With regard to acute attacks, symptoms are, in general, non-specific and triggers vary. The common triggers are dehydration, infection, fever, fasting, hypoglycemia, and medications [8]. When our patient suffered abdominal pain, she kept herself warm and consumed sugar to prevent symptom worsening. During general anesthesia, we monitored meticulously for reddish porphyrinuria, electrolyte abnormalities, blood glucose levels, and body temperature, all of which would indicate an acute attack. If we suspected that she was developing an acute attack, we were primed to administer hemin immediately. Fortunately, there were no signs of such an attack, and hemin was not needed. Acute attacks of VP can be life-threatening unless recognized and managed appropriately. Intravenous administration of hemin is recommended if such a development should occur [9].

Selection of the most appropriate drug is highly important. Safe and dangerous drugs are listed on the Internet websites of the American Porphyria Foundation [10], the European Porphyria Network [11], and Sakuratomonokai [12] in Japan (Table 1). Some lists do not agree with others, however, and evidence is limited. In the present case, two drugs not listed for use were administered after explaining the necessity to the patient in advance: sugammadex and amino acid infusion. Sugammadex reverses neuromuscular blockade more rapidly than neostigmine and is associated with fewer adverse events [13]. Amino acid infusion has been reported to increase body temperature and improve clinical outcomes [6]. Accumulation of case reports such as this one could aid safe management of VP.

Table 1 Recommendations for anesthesia-related drugs in patients with porphyria. This table was created independently by the authors based on data from references [10,11,12]

The choice of the anesthetic method merits discussion. Although the volatile anesthetic desflurane seems to be relatively safe, we selected TIVA using propofol based on previous reports [5, 14]. In addition, we did not carry out epidural anesthesia. Anesthesiologists can undertake epidural anesthesia using bupivacaine for postoperative analgesia [5, 14]. However, if neurologic symptoms occur, it might be difficult to distinguish if they are due to epidural anesthesia or porphyria. Taken together, we considered simple TIVA to be a suitable anesthetic method.

Our case report had a very important limitation: we could not obtain the details of her diagnosis. We contacted the hospital that diagnosed her and her daughter as having VP, but the data were no longer available. Nevertheless, we are confident our patient does have hereditary porphyria based on her family history.

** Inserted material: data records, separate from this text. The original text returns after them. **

(** C7: when the arrays handed to the C routine can be built ([ayin],
    [azin] and [ayout] from the stored [yin] and [zin] and from the given
    [yout], none longer than [xin], respectively [xout]), the call returns a
    masked array of [xout]'s shape with one entry per output point; entry
    [i] of its data is the value [zout[i]] that [csa_approximatepoints2]
    returned for these arrays, counts and tunables, and entry [i] of its
    mask says whether that value is NaN. *)
Theorem call_masks_exactly_the_nans (self : t) (xout yout : array_like)
    (sg : option (list float)) (ayin zflat azin ayout : list float) :
  wf (asarray xout) ->
  sigma_argument sigma_times_ones self = Ok sg ->
  c_double_array (size (xin self)) (flat (yin self)) = Ok ayin ->
  attr_flat (_zin self) = Ok zflat ->
  c_double_array (size (xin self)) zflat = Ok azin ->
  c_double_array (size (asarray xout)) (flat (asarray yout)) = Ok ayout ->
  let nout := size (asarray xout) in
  let zout :=
    csa_approximatepoints2
      (c_int (Z.of_nat (size (xin self)))) (flat (xin self)) ayin azin sg
      (c_int (Z.of_nat nout)) (flat (asarray xout)) ayout
      (c_int (npmin self)) (c_int (npmax self)) (c_int (k self)) (c_int (nppc self)) in
  exists m,
    call self xout yout = Ok m /\
    ma_shape m = shape (asarray xout) /\
    length (ma_data m) = nout /\
    length (ma_mask m) = nout /\
    forall i, (i < nout)%nat ->
      nth_error (ma_data m) i = Some (zout i) /\
      nth_error (ma_mask m) i = Some (PrimFloat.is_nan (zout i)).
Proof.
  intros Hwf Hsg Hy Hzf Hz Hyo nout zout.
  set (z := map zout (seq 0 nout)).
  assert (Hlen : length z = nout).
  { unfold z. now rewrite length_map, length_seq. }
  exists (masked_where (map PrimFloat.is_nan z) (mk_ndarray (shape (asarray xout)) z)).
  split.
  - rewrite call_is_calculate_points. unfold _calculate_points.
    rewrite Hsg, bind_Ok.
    unfold size at 1. rewrite c_double_array_exact, bind_Ok.
    fold (size (xin self)). rewrite Hy, bind_Ok, Hzf, bind_Ok, Hz, bind_Ok.
    unfold size at 1. rewrite c_double_array_exact, bind_Ok.
    fold (size (asarray xout)). rewrite Hyo, bind_Ok.
    unfold approximated. fold nout. fold zout. fold z. unfold set_shape.
    replace (size (asarray (PyList z))) with nout
      by (unfold size; simpl; now rewrite Hlen).
    red in Hwf. unfold nout. rewrite Hwf, Nat.eqb_refl. reflexivity.
  - simpl. repeat split; auto.
    + now rewrite length_map.
    + unfold z. now apply nth_error_map_range.
    + unfold z. rewrite nth_error_map, nth_error_map_range by assumption. reflexivity.
Qed.
(** * es_reindex: the zero-downtime reindex management command

    A shallow embedding of
    [django_elasticsearch_dsl/management/commands/es_reindex.py].

    The command is a sequence of calls on an Elasticsearch client and of
    lines written to stdout.  It is embedded as code in a state-and-exception
    monad over a "world" that holds the cluster behind the client, the lines
    written so far and the log of the requests sent so far.  The client is an
    interface (a type class): the theorems about what the command sends hold
    for every client, and the scenarios are run on a reference cluster. *)

From Stdlib Require Import String Ascii List ZArith Bool Lia DecimalString.
From stdpp Require Import gmap strings list.

(** ** Python strings *)

Module Py.

(** [str.lower], on the ASCII letters. *)
Definition lower_ascii (c : ascii) : ascii :=
  let n := N_of_ascii c in
  if ((65 <=? n) && (n <=? 90))%N then ascii_of_N (n + 32) else c.

Fixpoint lower (s : string) : string :=
  match s with
  | EmptyString => EmptyString
  | String c s' => String (lower_ascii c) (lower s')
  end.

(** [s.startswith(p)] *)
Definition startswith (s p : string) : bool := String.prefix p s.

(** [s.replace(old, new)]: every occurrence of [old], left to right, without
    overlap.  [skip] counts the characters of an occurrence still to drop. *)
Fixpoint replace_from (old new : string) (skip : nat) (s : string) : string :=
  match s with
  | EmptyString => EmptyString
  | String c s' =>
      match skip with
      | S k => replace_from old new k s'
      | O =>
          if String.prefix old s
          then new +:+ replace_from old new (String.length old - 1) s'
          else String c (replace_from old new 0 s')
      end
  end.

(** With an empty [old] Python puts [new] around every character. *)
Fixpoint intersperse (new s : string) : string :=
  match s with
  | EmptyString => new
  | String c s' => new +:+ String c (intersperse new s')
  end.

Definition replace (s old new : string) : string :=
  match old with
  | EmptyString => intersperse new s
  | _ => replace_from old new 0 s
  end.

(** [sep.join(l)] *)
Definition join (sep : string) (l : list string) : string := String.concat sep l.

(** [str(n)] of an integer: its decimal digits, with a sign when negative. *)
Definition str_int (n : Z) : string := NilZero.string_of_int (Z.to_int n).

End Py.

(** ** Exceptions and results *)

Inductive exn : Type :=
| NotFoundError
| IndexError
| KeyError (key : string)
| ValueError
| CommandError (msg : string)
| TransportError (info : string).

Inductive result (A : Type) : Type :=
| Ok (a : A)
| Raise (e : exn).
Arguments Ok {A} a.
Arguments Raise {A} e.

(** ** [str.format] with positional fields

    [{}] takes the next argument, [{N}] the argument at index [N]; an index
    past the arguments raises [IndexError] ("Replacement index N out of range
    for positional args tuple").  [field] is the text of the replacement field
    being read, when inside one. *)

Definition field_index (name : string) (auto : nat) : result (nat * nat) :=
  match name with
  | EmptyString => Ok (auto, S auto)
  | _ =>
      match NilEmpty.uint_of_string name with
      | Some u => Ok (Nat.of_uint u, auto)
      | None => Raise (KeyError name)
      end
  end.

Fixpoint format_from (tmpl : string) (args : list string) (auto : nat)
    (field : option string) : result string :=
  match tmpl, field with
  | EmptyString, None => Ok EmptyString
  | EmptyString, Some _ => Raise ValueError
  | String c rest, None =>
      if Ascii.eqb c "{"%char then format_from rest args auto (Some EmptyString)
      else
        match format_from rest args auto None with
        | Ok s => Ok (String c s)
        | Raise e => Raise e
        end
  | String c rest, Some name =>
      if Ascii.eqb c "}"%char then
        match field_index name auto with
        | Ok (i, auto') =>
            match nth_error args i with
            | Some a =>
                match format_from rest args auto' None with
                | Ok s => Ok (a +:+ s)
                | Raise e => Raise e
                end
            | None => Raise IndexError
            end
        | Raise e => Raise e
        end
      else format_from rest args auto (Some (name +:+ String c EmptyString))
  end.
(** * LLMHandler: provider resolution and chat-client construction

    A shallow embedding of [src/evaluate/llm_handler.py].  The class
    [LLMHandler] keeps three tables (the model catalog, the capability
    tags and the detection patterns) and offers four methods:
    [_detect_provider], [_validate_model], [get_all_models] and [get_llm].

    Python features and how they appear here:
    - [str] is [string], read over the ASCII alphabet, which holds every
      name of the tables; [pattern in s] is [contains]; [s.lower()] and
      [s.upper()] are [lower] and [upper] (they act on the ASCII letters,
      every other character is kept);
    - the instance tables are insertion-ordered dicts whose iteration order
      the code relies on: association lists in literal order;
    - [model_params], [kwargs] and [os.environ] are only read and written
      by key: [gmap string _];
    - [raise], [print] and the write to [os.environ] are effects: a state
      and exception monad [M] over the [world] of the process; the write
      to [os.environ] fails the way [os.putenv] does;
    - the provider SDK classes are external: a client is the class that was
      called together with the keyword arguments of the call, and whether
      a constructor accepts a call or raises is a datum of the [world];
    - [kwargs] is the dict that Python binds to [**kwargs]: it never holds
      the name of a parameter of [get_llm] ([bound_kwargs]). *)

From Stdlib Require Import String Ascii ZArith PrimFloat.
From stdpp Require Import base option list gmap strings.
(** * Cache-coherence decisions of the compose image cache action

    A shallow embedding of [src/docker-compose-service-processing.ts]
    (pullAndCacheImage, tryRestoreFromCacheWithoutDigest, processCacheHit,
    processService) and of the batch of [main.ts] (the callbacks under
    [Promise.all] in run).

    The external collaborators (the container runtime reached through
    [./docker-command] and the cache store reached through [./cache]) are
    modelled as state transformers over an abstract [World]; the program is
    written in a small state-and-trace monad that threads the world and
    records every external request and every log line in program order. For
    the batch the same code is cut at its awaits, and the callbacks take
    their turns in whatever order the runtime resumes them. *)

From Stdlib Require Import String Ascii List Bool ZArith Lia.
Import ListNotations.
Local Open Scope string_scope.

Set Implicit Arguments.

(** ** JavaScript values used by the code *)

(** [!s] for a value of type [string | undefined]: falsy when it is
    [undefined] or the empty string. *)
Definition truthy (s : option string) : bool :=
  match s with
  | Some v => negb (v =? "")
  | None => false
  end.

(** A template literal prints [undefined] for a missing value. *)
Definition template (s : option string) : string :=
  match s with
  | Some v => v
  | None => "undefined"
  end.

(** [s || ''] for a value of type [string | undefined]. *)
Definition orEmpty (s : option string) : string :=
  match s with
  | Some v => v
  | None => ""
  end.

(** [a === b] on [string | undefined]. *)
Definition strictEq (a b : option string) : bool :=
  match a, b with
  | Some x, Some y => x =? y
  | None, None => true
  | _, _ => false
  end.

(** [s.split(sep)] for a one-character separator: every occurrence of the
    separator cuts, and the result always has at least one element. *)
Fixpoint split (sep : ascii) (s : string) : list string :=
  match s with
  | EmptyString => [EmptyString]
  | String c rest =>
      if Ascii.eqb c sep then EmptyString :: split sep rest
      else match split sep rest with
           | piece :: pieces => String c piece :: pieces
           | [] => [String c EmptyString]
           end
  end.

(** ** Data model *)

(** [DockerImageManifest] of docker-command. *)
Record DockerImageManifest := { m_digest : option string }.

(** [DockerImageMetadata] of docker-command; [Size] is only carried along. *)
Record DockerImageMetadata := { Size : Z }.
(** The app settings Create synthesizes into [functionAppSlot.AppSettings]. *)
Definition Create_appSettings (functionAppSlot : LinuxFunctionAppSlotModel)
    (storageString : string) (sendContentSettings : bool) (uuid : string)
  : M (option (gmap string string)) :=
  let appSettings := AppSettings functionAppSlot in
  let* appSettings :=
    if BuiltinLogging functionAppSlot
    then
      let appSettings := make_if_nil appSettings in
      if negb (StorageUsesMSI functionAppSlot)
      then mapassign appSettings "AzureWebJobsDashboard" storageString
      else mapassign appSettings "AzureWebJobsDashboard__accountName"
             (StorageAccountName functionAppSlot)
    else ret appSettings in
  if sendContentSettings
  then
    let appSettings := make_if_nil appSettings in
    let suffix := String.substring 0 4 uuid in
    let* appSettings :=
      if negb (present appSettings "WEBSITE_CONTENTSHARE")
      then mapassign appSettings "WEBSITE_CONTENTSHARE"
             (ToLower (Name functionAppSlot) ++ "-" ++ suffix)
      else ret appSettings in
    if negb (present appSettings "WEBSITE_CONTENTAZUREFILECONNECTIONSTRING")
    then mapassign appSettings "WEBSITE_CONTENTAZUREFILECONNECTIONSTRING" storageString
    else ret appSettings
  else ret appSettings.
Lemma names_of_items (items : list order_item) (i : order_item) :
  In i items -> str_mem (service_name i) (service_names items) = true.
Proof.
  induction items as [|x items IH] using rev_ind; [intros []|].
  intro Hin. rewrite service_names_snoc.
  apply in_app_or in Hin.
  destruct (str_mem (service_name x) (service_names items)) eqn:Ex.
  - destruct Hin as [Hin|[<-|[]]]; [exact (IH Hin)|exact Ex].
  - rewrite str_mem_app. destruct Hin as [Hin|[<-|[]]].
    + rewrite (IH Hin). reflexivity.
    + unfold str_mem at 2. cbn [existsb]. rewrite String.eqb_refl.
      apply orb_true_r.
Qed.

Lemma items_of_names (items : list order_item) (name : string) :
  str_mem name (service_names items) = true ->
  exists i, In i items /\ service_name i = name.
Proof.
  induction items as [|x items IH] using rev_ind.
  - cbn. discriminate.
  - rewrite service_names_snoc. intro H.
    assert (Hcases : str_mem name (service_names items) = true
                     \/ name = service_name x).
    { destruct (str_mem (service_name x) (service_names items));
        [left; exact H|].
      rewrite str_mem_app in H. apply orb_true_iff in H.
      destruct H as [H|H]; [left; exact H|right].
      unfold str_mem in H. cbn [existsb] in H. rewrite orb_false_r in H.
      apply String.eqb_eq in H. exact H. }
    destruct Hcases as [Hc | ->].
    + destruct (IH Hc) as [i [Hi Hn]]. exists i.
      split; [apply in_or_app; left; exact Hi|exact Hn].
    + exists x. split; [apply in_or_app; right; left|]; reflexivity.
Qed.

Lemma unknown_service_is_zero (items : list order_item) (name : string) :
  str_mem name (service_names items) = false ->
  stat_of items name = ServiceStat name 0 0 0.
Proof.
  intro H.
  assert (Hno : forall i, In i items ->
                          String.eqb name (service_name i) = false).
  { intros i Hi. destruct (String.eqb_spec name (service_name i)) as [->|];
      [|reflexivity].
    rewrite (names_of_items items i Hi) in H. discriminate. }
  clear H. unfold stat_of, ordered, quantity_of, revenue_of.
  assert (Hfold : forall (A : Type) (step : A -> order_item -> A) (z : A),
            fold_left
              (fun total i =>
                 if String.eqb name (service_name i) then step total i
                 else total) items z = z).
  { intros A step. induction items as [|x items IH]; intro z;
      [reflexivity|].
    cbn [fold_left]. rewrite (Hno x (or_introl eq_refl)).
    apply IH. intros i Hi. apply Hno. right. exact Hi. }
  rewrite (Hfold Z (fun total _ => (total + 1)%Z)).
  rewrite (Hfold Z (fun total i => (total + quantity i)%Z)).
  rewrite (Hfold float (fun total i => (total + line_total i)%float)).
  reflexivity.
Qed.

Lemma has_service_names (items : list order_item) (names : list string)
  (name : string) :
  has_service (map (stat_of items) names) name = str_mem name names.
Proof.
  unfold has_service, str_mem.
  induction names as [|n names IH]; [reflexivity|].
  cbn [map existsb stat_of stat_name]. rewrite IH, (String.eqb_sym n name).
  reflexivity.
Qed.
Definition encAccessMode (m : csi.Mode) : JSON :=
  JObject (member "mode" (isUnknown m) (JString (modeName m))).

Definition decAccessMode (j : JSON) : option csi.Mode :=
  match j with
  | JObject ms =>
      m ← field decMode csi.UNKNOWN (assoc "mode" ms);
      if knownOnly ["mode"] ms then Some m else None
  | _ => None
  end.

Definition encMount (fsType : string) (flags : list string) : JSON :=
  JObject
    (member "fsType" (String.eqb fsType "") (encString fsType)
     ++ member "mountFlags" (isEmpty flags) (encStrings flags)).

Definition decMount (j : JSON) : option csi.AccessType :=
  match j with
  | JObject ms =>
      t ← field decString "" (consumeField "fsType" "fs_type" ms);
      f ← field decStrings [] (consumeField "mountFlags" "mount_flags" ms);
      if knownOnly ["fsType"; "fs_type"; "mountFlags"; "mount_flags"] ms
      then Some (csi.Mount t f) else None
  | _ => None
  end.

Definition decBlock (j : JSON) : option csi.AccessType :=
  match j with
  | JObject ms => if knownOnly [] ms then Some csi.Block else None
  | _ => None
  end.

Definition encCapability (c : csi.VolumeCapability) : JSON :=
  JObject
    (match csi.AccessType_ c with
     | None => []
     | Some csi.Block => [("block", JObject [])]
     | Some (csi.Mount t f) => [("mount", encMount t f)]
     end
     ++ match csi.AccessMode c with
        | None => []
        | Some m => [("accessMode", encAccessMode m)]
        end).

Definition zeroCapability : csi.VolumeCapability := csi.mkVolumeCapability None None.

Definition decCapability (j : JSON) : option csi.VolumeCapability :=
  match j with
  | JObject ms =>
      m ← field (fun a => Some <$> decAccessMode a) None
            (consumeField "accessMode" "access_mode" ms);
      t ← match assoc "mount" ms, assoc "block" ms with
          | Some mount, _ => Some <$> element decMount (csi.Mount "" []) mount
          | None, Some block => Some <$> element decBlock csi.Block block
          | None, None => Some None
          end;
      if knownOnly ["accessMode"; "access_mode"; "block"; "mount"] ms
      then Some (csi.mkVolumeCapability t m) else None
  | _ => None
  end.

Definition decCapabilities (j : JSON) : option (list csi.VolumeCapability) :=
  match j with
  | JArray items => mapM (element decCapability zeroCapability) items
  | _ => None
  end.

Definition isEmptyMap (m : gmap string string) : bool := isEmpty (map_to_list m).
Fixpoint hasColon (s : string) : bool :=
  match s with
  | EmptyString => false
  | String c r => Ascii.eqb c ":" || hasColon r
  end.

(** [JoinHostPort]: a host holding a colon (an IPv6 literal) is bracketed. *)
Definition JoinHostPort (host port : string) : string :=
  if hasColon host then "[" ++ host ++ "]:" ++ port
  else host ++ ":" ++ port.

End net.

(** ** k8s.io/apimachinery/pkg/util/intstr *)

Module intstr.

(** [type Type int], [Int = 0], [String = 1]. *)
Definition Int : Z := 0.
Definition String : Z := 1.

Record IntOrString : Type := mkIntOrString {
  Type_ : Z;
  IntVal : Z;          (* int32 *)
  StrVal : string
}.

(** [FromInt] stores [int32(val)]. *)
Definition FromInt (val : Z) : IntOrString := mkIntOrString Int (errors.int32 val) "".
Definition FromString (val : string) : IntOrString := mkIntOrString String 0 val.

Definition IntValue (p : IntOrString) : Z :=
  if (Type_ p =? String)%Z then fst (strconv.Atoi (StrVal p))
  else IntVal p.

End intstr.

(** ** k8s.io/api/core/v1: the fields the program reads *)

Module v1.

Record HTTPHeader : Type := mkHTTPHeader {
  HTTPHeader_Name : string;
  HTTPHeader_Value : string
}.

Record ExecAction : Type := mkExecAction { Command : list string }.

Record HTTPGetAction : Type := mkHTTPGetAction {
  HTTPGet_Path : string;
  HTTPGet_Port : intstr.IntOrString;
  HTTPGet_Host : string;
  HTTPGet_Scheme : string;
  HTTPHeaders : list HTTPHeader
}.

Record TCPSocketAction : Type := mkTCPSocketAction {
  TCPSocket_Port : intstr.IntOrString;
  TCPSocket_Host : string
}.

(** [Probe] embeds [Handler]; each action is a pointer, nil when absent. *)
Record Probe : Type := mkProbe {
  Exec : option ExecAction;
  HTTPGet : option HTTPGetAction;
  TCPSocket : option TCPSocketAction;
  TimeoutSeconds : Z   (* int32 *)
}.

Record ContainerPort : Type := mkContainerPort {
  ContainerPort_Name : string;
  ContainerPort_ContainerPort : Z   (* int32 *)
}.

Record EnvVar : Type := mkEnvVar { EnvVar_Name : string; EnvVar_Value : string }.

Record Container : Type := mkContainer {
  Container_Name : string;
  Ports : list ContainerPort;
  Env : list EnvVar
}.

Record ContainerStatus : Type := mkContainerStatus {
  ContainerStatus_Name : string;
  ContainerStatus_ContainerID : string
}.

(** [type PodPhase string] *)
Definition PodPending : string := "Pending".
Definition PodRunning : string := "Running".
Definition PodSucceeded : string := "Succeeded".
Definition PodFailed : string := "Failed".
Definition PodUnknown : string := "Unknown".

Record PodStatus : Type := mkPodStatus {
  Phase : string;
  PodStatus_Reason : string;
  PodIP : string;
  ContainerStatuses : list ContainerStatus
}.

(** [DeletionTimestamp] is a [*metav1.Time]; the time itself is kept as its
    Unix seconds. *)
Record Pod : Type := mkPod {
  Namespace : string;
  Pod_Name : string;
  UID : string;
  DeletionTimestamp : option Z;
  Status : PodStatus
}.

Definition EventTypeWarning : string := "Warning".

End v1.

(** ** k8s.io/kubernetes/pkg/probe and pkg/kubelet/prober/results *)

Module probe.
(** [type Result string] *)
Definition Result : Type := string.
Definition Success : Result := "success".
Definition Failure : Result := "failure".
Definition Unknown : Result := "unknown".
End probe.

Module results.
Inductive Result : Type := Unknown | Success | Failure.

#[global] Instance Result_eq_dec : EqDecision Result.
Proof. solve_decision. Defined.
End results.

(** ** k8s.io/kubernetes/pkg/kubelet/container *)

Module kubecontainer.

Record ContainerID : Type := mkContainerID {
  ContainerID_Type : string;
  ContainerID_ID : string
}.

(** [func (c *ContainerID) String() string] *)
Definition ContainerID_String (c : ContainerID) : string :=
  ContainerID_Type c ++ "://" ++ ContainerID_ID c.

End kubecontainer.

(** ** manager/prober/prober.go *)

Module prober.
Import errors v1 kubecontainer.

(** What one probe attempt returns: [(probe.Result, string, error)]. *)
Definition attempt : Type := (probe.Result * string * option error)%type.

(** [url.URL], the fields [url.Parse] fills from a path. *)
Record URL : Type := mkURL {
  Scheme : string;
  Opaque : string;
  Host : string;
  Path : string;
  RawPath : string;
  RawQuery : string;
  Fragment : string
}.

(** The command object [newExecInContainer] hands to the exec prober. *)
Record execInContainer : Type := newExecInContainer {
  exec_container : Container;
  exec_containerID : ContainerID;
  exec_cmd : list string;
  exec_timeout : Z
}.

(** Arguments of a [recorder.Eventf] call after the format string. *)
Inductive fmtArg : Type :=
| argString (s : string)
| argError (e : error).

(** Library functions the prober calls and that stay abstract:
    [url.Parse] ([None] when it reports an error), [strings.ToLower],
    [kubecontainer.ExpandContainerCommandOnlyStatic], and the [%+v]
    rendering of an [IntOrString]. *)
Class Libraries : Type := {
  url_Parse : string -> option URL;
  strings_ToLower : string -> string;
  ExpandContainerCommandOnlyStatic : list string -> list EnvVar -> list string;
  fmt_IntOrString : intstr.IntOrString -> string
}.

(** [type prober struct]: the probe primitives and the event plumbing.  [W]
    is the state of everything outside the program (network, containers,
    event sink); every primitive is a transition on it. *)
Record prober (W : Type) : Type := mkProber {
  exec_Probe : execInContainer -> W -> attempt * W;
  http_Probe : URL -> gmap string (list string) -> Z -> W -> attempt * W;
  tcp_Probe : string -> Z -> Z -> W -> attempt * W;
  refManager_GetRef : ContainerID -> option string;
  recorder_Eventf : string -> string -> string -> string -> list fmtArg -> W -> W
}.
Arguments exec_Probe {W}.
Arguments http_Probe {W}.
Arguments tcp_Probe {W}.
Arguments refManager_GetRef {W}.
Arguments recorder_Eventf {W}.

Definition ContainerUnhealthy : string := "Unhealthy".

(** [format.Pod]: name_namespace(uid). *)
Definition format_Pod (pod : Pod) : string :=
  Pod_Name pod ++ "_" ++ Namespace pod ++ "(" ++ UID pod ++ ")".

(** The body of the loop of [buildHeader]:
    [headers[header.Name] = append(headers[header.Name], header.Value)];
    reading an absent key gives the nil slice. *)
Definition appendHeader (headers : gmap string (list string)) (header : HTTPHeader)
    : gmap string (list string) :=
  <[HTTPHeader_Name header :=
      (default [] (headers !! HTTPHeader_Name header) ++ [HTTPHeader_Value header])%list]>
    headers.

Definition buildHeader (headerList : list HTTPHeader) : gmap string (list string) :=
  fold_left appendHeader headerList ∅.

Definition findPortByName (container : Container) (portName : string)
    : Z * option error :=
  match List.find (fun port => String.eqb (ContainerPort_Name port) portName)
                  (Ports container) with
  | Some port => (ContainerPort_ContainerPort port, None)
  | None => (0%Z, Some (errorString ("port " ++ portName ++ " not found")))
  end.

(** The range check that ends [extractPort]. *)
Definition checkPort (port : Z) : Z * option error :=
  if (0 <? port)%Z && (port <? 65536)%Z then (port, None)
  else (port, Some (errorString ("invalid port number: " ++ pretty port))).

Section WithLibraries.
Context `{Libraries}.

Definition extractPort (param : intstr.IntOrString) (container : Container)
    : Z * option error :=
  if (intstr.Type_ param =? intstr.Int)%Z then
    checkPort (intstr.IntValue param)
  else if (intstr.Type_ param =? intstr.String)%Z then
    match findPortByName container (intstr.StrVal param) with
    | (port, None) => checkPort port
    | (_, Some _) =>
        match strconv.Atoi (intstr.StrVal param) with
        | (port, None) => checkPort port
        | (port, Some err) => (port, Some err)
        end
    end
  else
    ((-1)%Z, Some (errorString ("IntOrString had no kind: " ++ fmt_IntOrString param))).

Definition formatURL (scheme host : string) (port : Z) (path : string) : URL :=
  let u := match url_Parse path with
           | Some u => u
           | None => mkURL "" "" "" path "" "" ""
           end in
  mkURL scheme (Opaque u) (net.JoinHostPort host (strconv.Itoa port))
        (Path u) (RawPath u) (RawQuery u) (Fragment u).
(** * Garment costing wizard: formula engine, validation, wizard state
      machine, record builder and backup round trip

    A shallow embedding of [src/app.js] and [src/db.js].

    - JavaScript numbers are IEEE 754 binary64 values: they are modelled by
      Rocq's primitive [float], whose [+], [*] and [/] are the same correctly
      rounded operations.  Nothing is idealised to rationals.
    - A wizard field holds a string, a number, [null] or [undefined]; that is
      the type [value].
    - The IndexedDB object stores of [db.js] are finite maps keyed by the
      record id.
    - Every operation that awaits the store may fail; the outcome of each
      request is supplied by an explicit [IO] record, and an event handler
      runs as one step.
    - [Number(v)] on a string is the language's own conversion; the engine
      is stated for an arbitrary [StringToNumber : string -> float]. *)

From Stdlib Require Import ZArith NArith List String Ascii Bool Floats Lia ZifyNat ZifyN.
From stdpp Require Import base gmap strings.

Set Warnings "-inexact-float".
Local Open Scope string_scope.
Local Open Scope Z_scope.

(** Linear arithmetic with division and remainder by constants. *)
Ltac div_lia := zify; Z.to_euclidean_division_equations; lia.

(* ===================================================================== *)
(** ** The JavaScript runtime used by the program *)
(* ===================================================================== *)

Module JS.

(** The values a wizard field can hold. *)
Inductive value : Type :=
| Undefined
| Null
| Num (n : float)
| Str (s : string).

Definition is_nan (x : float) : bool :=
  match Prim2SF x with S754_nan => true | _ => false end.

(** [Number.isFinite] on a number. *)
Definition Number_isFinite (x : float) : bool :=
  match Prim2SF x with
  | S754_nan | S754_infinity _ => false
  | S754_zero _ | S754_finite _ _ _ => true
  end.

(** The float with integer value [k] ([|k| < 2^63]); [neg] chooses the
    sign of a zero result. *)
Definition float_of_Z (neg : bool) (k : Z) : float :=
  let a := PrimFloat.of_uint63 (Uint63.of_Z (Z.abs k)) in
  if neg then PrimFloat.opp a else a.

According to CARE guidelines [4], we quote our patient directly: “I was sad when pancreatic cancer was found. Furthermore, I felt sorrow beyond that I was refused surgery at several hospitals because of porphyria. My daughter has the same disease, maybe having the same sad feeling in the future. If my surgical experience is for future patients with porphyria, I will be pleased to report my case.”

In conclusion, anesthetic management of VP patients can be undertaken safely if anesthetists pay attention to, and address, the possible triggers of acute attacks. Sugammadex and amino acid infusion may be administered safely to patients with porphyria.